After reviewing this thread I noticed a conspicuous solution to this problem was not mentioned. Use connections!
1) Open a connection to your file
con = file("file.csv", "r")
2) Read in chunks of code with read.csv
read.csv(con, nrows="CHUNK SIZE",...)
Side note: defining colClasses will greatly speed things up. Make sure to define unwanted columns as NULL.
3) Do what ever you need to do
4) Repeat.
5) Close the connection
close(con)
The advantage of this approach is connections. If you omit this step, it will likely slow things down a bit. By opening a connection manually, you essentially open the data set and do not close it until you call the close function. This means that as you loop through the data set you will never lose your place. Imagine that you have a data set with 1e7 rows. Also imagine that you want to load a chunk of 1e5 rows at a time. Since we open the connection we get the first 1e5 rows by running read.csv(con, nrow=1e5,...)

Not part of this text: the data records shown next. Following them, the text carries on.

Definition write_version (prop : davProp) (versions : list string) : string :=
  match SupportedAddressData prop with
  | None => "3.0"
  | Some types => if bool_decide (types = []) || bool_decide ("3.0" ∈ versions) then "3.0" else ""
  end.
(** The books found so far and the keys of their collections. *)
Abbreviation found := (list bookRecord * gmap string bookRecord * list string)%type.
Definition add_book (home responseURL : URL) (acc : found) (row : multiStatusResponse) : C found :=
  let '(books, byID, seen) := acc in
  match successfulProp row with
  | None => mret acc
  | Some prop =>
      if negb (match ResourceType prop with Some r => IsAddressBook r | None => false end) then mret acc
      else
        collection ← of_result (resolveAndValidate allowHost responseURL (RsHref row));
        if negb (urlWithin collection home true) then
          err (protocol_error "Contacts discovery returned an address book outside its home set")
        else
          let key := canonicalURL collection in
          if bool_decide (key ∈ seen) then err (protocol_error "Contacts discovery returned a duplicate address book")
          else if maxAddressBooks <=? zlen books then
            err (newError CodePayloadTooLarge 0 "Contacts discovery exceeded the address-book limit")
          else
            let versions := match SupportedAddressData prop with Some types => sortedVersions types | None => [] end in
            maxSize ← (if decide (PropMaxResourceSize prop = "") then mret 0
                       else match parse_int64 (trim_space (PropMaxResourceSize prop)) with
                            | Some n => if n <? 0 then err (protocol_error "Contacts returned an invalid maximum resource size") else mret n
                            | None => err (protocol_error "Contacts returned an invalid maximum resource size")
                            end);
            let id := opaqueBookID collection in
            if bool_decide (is_Some (byID !! id)) then err (protocol_error "Contacts address-book identifier collision")
            else
              let record := MkBook (MkAddressBook id (truncateUTF8 (PropDisplayName prop) maxDisplayNameBytes)
                                      (truncateUTF8 (AddressBookDescription prop) maxNotesBytes) versions
                                      (write_version prop versions) maxSize) collection in
              mret ((books ++ [record])%list, <[id := record]> byID, key :: seen)
  end.
Definition scan_home (acc : found) (home : URL) : C found :=
  let '(books, _, _) := acc in
  let remaining := maxAddressBooks - zlen books in
  response ← propfind home "1" addressBooksPropfind (remaining + 2);
  response ← deref response;
  acc ← foldM (add_book home (pf_url response)) (pf_rows response) acc;
  if pf_overflow response then err (newError CodePayloadTooLarge 0 "Contacts discovery exceeded the address-book limit")
  else mret acc.
Definition book_less (a b : bookRecord) : bool :=
  let left := to_lower (BookName (public a)) in
  let right := to_lower (BookName (public b)) in
  if negb (bool_decide (left = right)) then string_ltb left right
  else string_ltb (Identifier (public a)) (Identifier (public b)).
(* ===== verification/Resources.v ===== *)
(** Resource scopes at work (src/internal/mcptools/resources.go and the
    calendar selection of search_events.go and find_free_slots.go): which
    calendars, address books and mailboxes a handler may touch. *)
From S2P Require Import Prelude GoStrings GoTime CalErrors CalTypes Scopes Validation Tools ContactsTypes MailTypes.

Definition scopeContains (values : list string) (candidate : string) : bool :=
  existsb (λ value, bool_decide (value = candidate)) values.

Lemma scopeContains_spec values c : scopeContains values c = true ↔ c ∈ values.
Proof.
  unfold scopeContains. rewrite List.existsb_exists. setoid_rewrite bool_decide_eq_true.
  setoid_rewrite <-list_elem_of_In. naive_solver.
Qed.

(** [None]: the action is not restricted. *)
Definition in_scope (scope : option (list string)) (x : string) : bool :=
  match scope with None => true | Some values => scopeContains values x end.
Lemma in_scope_spec scope x : in_scope scope x = true ↔ ∀ values, scope = Some values → x ∈ values.
Proof. destruct scope as [values|]; simpl; [rewrite scopeContains_spec|]; naive_solver. Qed.

(** * Calendars *)

Definition authorizeCalendar (scopes : ResourceScopes) (action path : string) : result error unit :=
  if in_scope (Calendar_scope scopes action) path then Ok tt
  else Err (Typed (NewError CodeAuthorization 0 "calendar is outside the configured resource scope" None)).
Definition authorizeCalendarRead (scopes : ResourceScopes) (path : string) : result error unit :=
  authorizeCalendar scopes ResourceCalendarRead path.
Definition authorizeCalendarWrite (scopes : ResourceScopes) (path : string) : result error unit :=
  authorizeCalendar scopes ResourceCalendarWrite path.
Definition authorizeCalendarDelete (scopes : ResourceScopes) (path : string) : result error unit :=
  authorizeCalendar scopes ResourceCalendarDelete path.

Definition filterCalendars (calendars : list Calendar) (scopes : ResourceScopes) (action : string) : list Calendar :=
  match Calendar_scope scopes action with
  | None => calendars
  | Some values => List.filter (λ calendar, scopeContains values (CalPath calendar)) calendars
  end.
Definition filterCalendarReads (calendars : list Calendar) (scopes : ResourceScopes) : list Calendar :=
  filterCalendars calendars scopes ResourceCalendarRead.
Definition calendarReadScope (scopes : ResourceScopes) : option (list string) :=
  Calendar_scope scopes ResourceCalendarRead.

(** * Selecting the calendars of one call *)

Definition maxExplicitSearchCalendars : Z := 10.
Definition maxExplicitFreeSlotCalendars : Z := 10.

Section Selection.
Context {W R : Type} `{Ctx W, Service W, ToolRequest R}.

Definition typed_fail {A} (code : Code) (msg : string) : M W error A := fail (Typed (NewError code 0 msg None)).
Definition service_calendars : M W error (list Calendar) := try ListCalendars.

(** The [add] closure; [paths] doubles as the set [seen]. *)
Definition add_path (max : Z) (paths : list string) (p : string) : M W error (list string) :=
  poll;;
  let p := trim_space p in
  if decide (p = "") then mret paths
  else
    lift (ValidateCalendarPath p);;
    if decide (p ∈ paths) then mret paths
    else if max <=? zlen paths
    then fail (Plain ("calendar selection must contain at most " ++ fmt_int max ++ " unique paths"))
    else mret (paths ++ [p])%list.

(** The selected paths must all be in the scope. *)
Definition select_in_scope (scope : option (list string)) (paths : list string) : M W error (list string) :=
  match scope with
  | None => mret paths
  | Some values =>
      let filtered := List.filter (scopeContains values) paths in
      if decide (zlen filtered ≠ zlen paths)
      then typed_fail CodeAuthorization "calendar selection is outside the configured resource scope"
      else mret filtered
  end.

Definition resolveSearchCalendars (scopes : ResourceScopes) (req : R) : M W error (list string) :=
  paths ← add_path maxExplicitSearchCalendars [] (GetString req "calendar" "");
  let multi := GetString req "calendars" "" in
  paths ← (if decide (multi = "") then mret paths
           else foldM (add_path maxExplicitSearchCalendars) (split multi ","%char) paths);
  let scope := calendarReadScope scopes in
  if 0 <? zlen paths then select_in_scope scope paths
  else
    cals ← service_calendars;
    paths ← foldM (λ paths c, poll;;
                     if in_scope scope (CalPath c) then mret (paths ++ [CalPath c])%list else mret paths)
                  cals paths;
    if bool_decide (is_Some scope) && (zlen paths =? 0)
    then typed_fail CodeAuthorization "no calendars are within the configured resource scope"
    else mret paths.

Definition has_arg (req : R) (name : string) : bool := bool_decide (is_Some (GetArguments req !! name)).

(** The paths named by the arguments. *)
Definition free_slot_selection (req : R) : M W error (list string) :=
  paths ← (if has_arg req "calendars"
           then foldM (add_path maxExplicitFreeSlotCalendars) (split (GetString req "calendars" "") ","%char) []
           else mret []);
  if has_arg req "calendar" then add_path maxExplicitFreeSlotCalendars paths (GetString req "calendar" "")
  else mret paths.

Definition resolveCalendarPaths (scopes : ResourceScopes) (req : R) : M W error (list string) :=
  paths ← free_slot_selection req;
  let scope := calendarReadScope scopes in
  if has_arg req "calendars" || has_arg req "calendar" then
    if zlen paths =? 0
    then fail (Plain "calendar selection must contain at least one non-empty path")
    else select_in_scope scope paths
  else
    poll;;
    cals ← service_calendars;
    paths ← foldM (λ paths c, poll;;
                     if decide (CalPath c = "") then mret paths else mret (paths ++ [CalPath c])%list)
                  cals paths;
    if zlen paths =? 0 then fail (Plain "no calendars are available for free-slot search")
    else mret paths.
End Selection.

(** * Contacts *)

Module Contacts.
Import CT.

Section Books.
Context {W : Type} `{ContactsService W}.

(** One configured value of the scope: an identifier, or a unique name. *)
Definition allow_value (books : list AddressBook) (allowed : gset string) (value : string)
    : result error (gset string) :=
  if existsb (λ book, bool_decide (Identifier book = value)) books then Ok ({[value]} ∪ allowed)
  else
    let byName := map Identifier (List.filter (λ book, bool_decide (BookName book = value)) books) in
    match byName with
    | [] => Err (Plain "configured address book scope does not match a discovered address book")
    | [id] => Ok ({[id]} ∪ allowed)
    | _ => Err (Plain "configured address book scope is ambiguous")
    end.
(** (C2) A free slot really is free: when find_free_slots answers, and each
    selected calendar returned all its events that overlap the buffered query
    window, no returned slot comes within the requested buffers of a timed
    event of a selected calendar (unless it is cancelled or transparent), not
    even of events outside the window.  This holds for every timed event that,
    widened by the buffers, is not empty: an event of no length counts exactly
    when a buffer is asked for.  Every slot has the requested length and lies
    in the requested range. *)
Theorem free_slots_avoid_events {W R} `{Ctx W, Service W, ToolRequest R, UnicodeTables}
    load_location scopes loc (req : R) (w0 w1 : W) rq events_of fuel results (w w' : W) resp :
  prepare_free_slots load_location scopes loc req w0 = (w1, Ok rq) →
  Forall2 (complete_read events_of rq) (fs_paths rq) results →
  finish_free_slots fuel rq results w = (w', Ok (Some resp)) →
  ∃ slots, fr_slots resp = map (format_slot (OptLocation (fs_opts rq))) slots ∧ fr_count resp = zlen slots ∧
    ∀ s, s ∈ slots →
      End s = Start s + Duration (fs_opts rq) ∧
      RangeStart (fs_opts rq) <= Start s ∧ End s <= RangeEnd (fs_opts rq) ∧
      ∀ path e, path ∈ fs_paths rq → e ∈ events_of path →
        AllDay e = false → isTransparentOrCancelled e = false →
        instant (StartTime e) - BufferBefore (fs_opts rq) < instant (EndTime e) + BufferAfter (fs_opts rq) →
        End s <= instant (StartTime e) - BufferBefore (fs_opts rq) ∨
        instant (EndTime e) + BufferAfter (fs_opts rq) <= Start s.
Proof.
  intros Hprep Hreads Hfin. apply prepare_free_slots_ok in Hprep as [Hws Hwe Hrange Hdur Hbef Haft Hlim].
  unfold finish_free_slots in Hfin. apply run_bind in Hfin as (w2 & events & [_ Hevents]%run_lift & Hfin).
  apply run_bind in Hfin as (w3 & [] & _ & Hfin). set (opts := fs_opts rq) in *.
  destruct (slots_of fuel events opts) as [[slots|e]|] eqn:Hslots; [|done|by apply run_ret in Hfin as [_ ?]].
  apply run_ret in Hfin as [_ [= <-]]. exists slots. cbn [fr_slots fr_count]. split_and!; [done..|].
  apply FindFreeSlots_facts in Hslots as (_ & _ & Hs); [|apply BusyFromEvents_nonempty].
  intros s Hin. destruct (Hs s Hin) as [Hlen Hav]. split; [done|].
  assert (∀ t, Start s <= t < End s → RangeStart opts <= t < RangeEnd opts) as Hr by (intros t Ht; by apply Hav).
  pose proof (Hr (Start s)). pose proof (Hr (End s - 1)). split_and!; [lia|lia|].
  intros path e Hpath He Hday Hbusy Hse.
  destruct (decide (End s <= instant (StartTime e) - BufferBefore opts)) as [|Hn1]; [by left|].
  destruct (decide (instant (EndTime e) + BufferAfter opts <= Start s)) as [|Hn2]; [by right|]. exfalso.
  apply list_elem_of_lookup in Hpath as [i Hi]. destruct (Forall2_lookup_l _ _ _ _ _ Hreads Hi) as ([res err] & Hres & Hcomplete).
  assert (e ∈ events) as Hev.
  { destruct (add_reads_events _ _ _ Hevents) as [_ Hall].
    apply list_elem_of_lookup_2 in Hres. apply Hall in Hres as (_ & _ & Hres). apply Hres.
    apply Hcomplete; [done|rewrite Hwe; fold opts; lia|rewrite Hws; fold opts; lia]. }
  pose proof (BusyFromEvents_timed events (IncludeAllDayBusy opts) (BufferBefore opts) (BufferAfter opts)
    (OptLocation opts) e Hev Hday Hbusy ltac:(lia)) as Hb.
  destruct (Hav (Z.max (Start s) (instant (StartTime e) - BufferBefore opts))) as (_ & Hnot & _).
  { unfold inside. lia. }
  apply Hnot, covered_spec. eexists. split; [exact Hb|]. unfold inside. simpl. lia.
Qed.

(** One hour of the morning is taken, with a quarter of an hour around it. *)
Definition free_args : gmap string arg :=
  {["start" := ArgString "2026-06-03T08:00:00Z"; "end" := ArgString "2026-06-03T12:00:00Z";
    "duration_minutes" := ArgInt 60; "buffer_before_minutes" := ArgInt 15; "buffer_after_minutes" := ArgInt 15;
    "calendar" := ArgString "/1/work/"]}.
Definition meeting : Event :=
  bare_event "m" (GTime (hm 9 30) UTC) (GTime (hm 10 15) UTC) false "CONFIRMED" "OPAQUE".
Definition calendar_events (path : string) : list Event := if decide (path = "/1/work/") then [meeting] else [].
Definition demo_prepare := @prepare_free_slots unit _ demo_ctx demo_service demo_request ascii_tables (λ _, None)
  work_only None free_args tt.
Definition demo_finish (rq : free_request) :=
  @finish_free_slots unit demo_ctx 5 rq [(MkSearchResult [meeting] false, None)] tt.

Lemma free_slots_avoid_events_witness :
  ∃ rq resp, demo_prepare = (tt, Ok rq) ∧ demo_finish rq = (tt, Ok (Some resp)) ∧
    fr_slots resp = [("2026-06-03T08:00:00+00:00", "2026-06-03T09:00:00+00:00");
                     ("2026-06-03T10:30:00+00:00", "2026-06-03T11:30:00+00:00")] ∧
    ∃ slots, fr_slots resp = map (format_slot (OptLocation (fs_opts rq))) slots ∧
      ∀ s, s ∈ slots → End s = Start s + Duration (fs_opts rq).
Proof.
  destruct demo_prepare as [[] [rq|e]] eqn:Hprep; [|vm_compute in Hprep; discriminate].
  assert (Ok rq = demo_prepare.2) as Hrq by (rewrite Hprep; reflexivity).
  vm_compute in Hrq. injection Hrq as Hrq.
  destruct (demo_finish rq) as [[] [[resp|]|e]] eqn:Hfin;
    [|rewrite Hrq in Hfin; vm_compute in Hfin; discriminate..].
  exists rq, resp. split; [reflexivity|]. split; [exact Hfin|]. split.
  - assert (Ok (Some resp) = (demo_finish rq).2) as Hresp by (rewrite Hfin; reflexivity).
    rewrite Hrq in Hresp. vm_compute in Hresp. injection Hresp as ->. reflexivity.
  - destruct (@free_slots_avoid_events unit _ demo_ctx demo_service demo_request ascii_tables (λ _, None)
      work_only None free_args tt tt rq calendar_events 5 [(MkSearchResult [meeting] false, None)] tt tt resp
      Hprep) as (slots & Hfmt & _ & Hs); [|exact Hfin|].
    + rewrite Hrq. constructor; [|constructor]. intros e He _ _. exact He.
    + exists slots. split; [exact Hfmt|]. intros s Hin. exact (proj1 (Hs s Hin)).
Defined.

, then to get the second chunk we run read.csv(con, nrow=1e5,...)
as well, and so on....
If we did not use the connections we would get the first chunk the same way, read.csv("file.csv", nrow=1e5,...)
, however for the next chunk we would need to read.csv("file.csv", skip = 1e5, nrow=2e5,...)
. Clearly this is inefficient. We are have to find the 1e5+1 row all over again, despite the fact that we just read in the 1e5 row.
Finally, data.table::fread
is great. But you can not pass it connections. So this approach does not work.
I hope this helps someone.
UPDATE
People keep upvoting this post so I thought I would add one more brief thought. The new readr::read_csv
, like read.csv
, can be passed connections. However, it is advertised as being roughly 10x faster.